▸ Aim of the task:
From the line that includes "Local Open Scope Z_scope." to the last line of the data, quote each line precisely; both boundary lines belong in the answer.

··· Excerpted data

(** * Binary String Toolkit ([src/bstrings.c]): a shallow embedding

    The C program is embedded function by function.  Integers of type
    [int] are values of [Z]; the places where the C arithmetic is only
    defined on part of [Z] (the product [string_width*2], the remainder
    by that product) are written out and lead to the outcome [Undef].
    Bytes are [ascii] (eight bits), text written to a stream is a
    [list ascii], a heap block is a list of cells that records which
    positions were ever written.

    Platform conventions fixed by the embedding: [int] has 32 bits,
    plain [char] is signed (the source relies on GCC, see its case
    ranges), [EOF] is [-1], [EXIT_SUCCESS] is [0] and [EXIT_FAILURE]
    is [1]. *)

From Stdlib Require Import ZArith List Ascii String Lia Bool.
From Stdlib Require Import DecimalString HexadecimalString Sorted.
Import ListNotations.
Local Open Scope Z_scope.

(* ================================================================= *)
(** ** C values: [int], [char], text *)

Module C.

Definition INT_MIN : Z := -2147483648.
Definition INT_MAX : Z := 2147483647.

(** [in_int z]: the mathematical result [z] is representable in [int]. *)
Definition in_int (z : Z) : bool := (INT_MIN <=? z) && (z <=? INT_MAX).

Definition EOF : Z := -1.
Definition EXIT_SUCCESS : Z := 0.
Definition EXIT_FAILURE : Z := 1.

(** The byte held in a [char] object, read as unsigned. *)
Definition byte_value (b : ascii) : Z := Z.of_N (N_of_ascii b).

(** [c = ptr[i]]: a (signed) [char] widened to [int]. *)
Definition char_to_int (b : ascii) : Z :=
  if byte_value b <? 128 then byte_value b else byte_value b - 256.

······

▸ Answer to this task:
Local Open Scope Z_scope.

(* ================================================================= *)
(** ** C values: [int], [char], text *)

Module C.

Definition INT_MIN : Z := -2147483648.
Definition INT_MAX : Z := 2147483647.

(** [in_int z]: the mathematical result [z] is representable in [int]. *)
Definition in_int (z : Z) : bool := (INT_MIN <=? z) && (z <=? INT_MAX).

Definition EOF : Z := -1.
Definition EXIT_SUCCESS : Z := 0.
Definition EXIT_FAILURE : Z := 1.

(** The byte held in a [char] object, read as unsigned. *)
Definition byte_value (b : ascii) : Z := Z.of_N (N_of_ascii b).

(** [c = ptr[i]]: a (signed) [char] widened to [int]. *)
Definition char_to_int (b : ascii) : Z :=
  if byte_value b <? 128 then byte_value b else byte_value b - 256.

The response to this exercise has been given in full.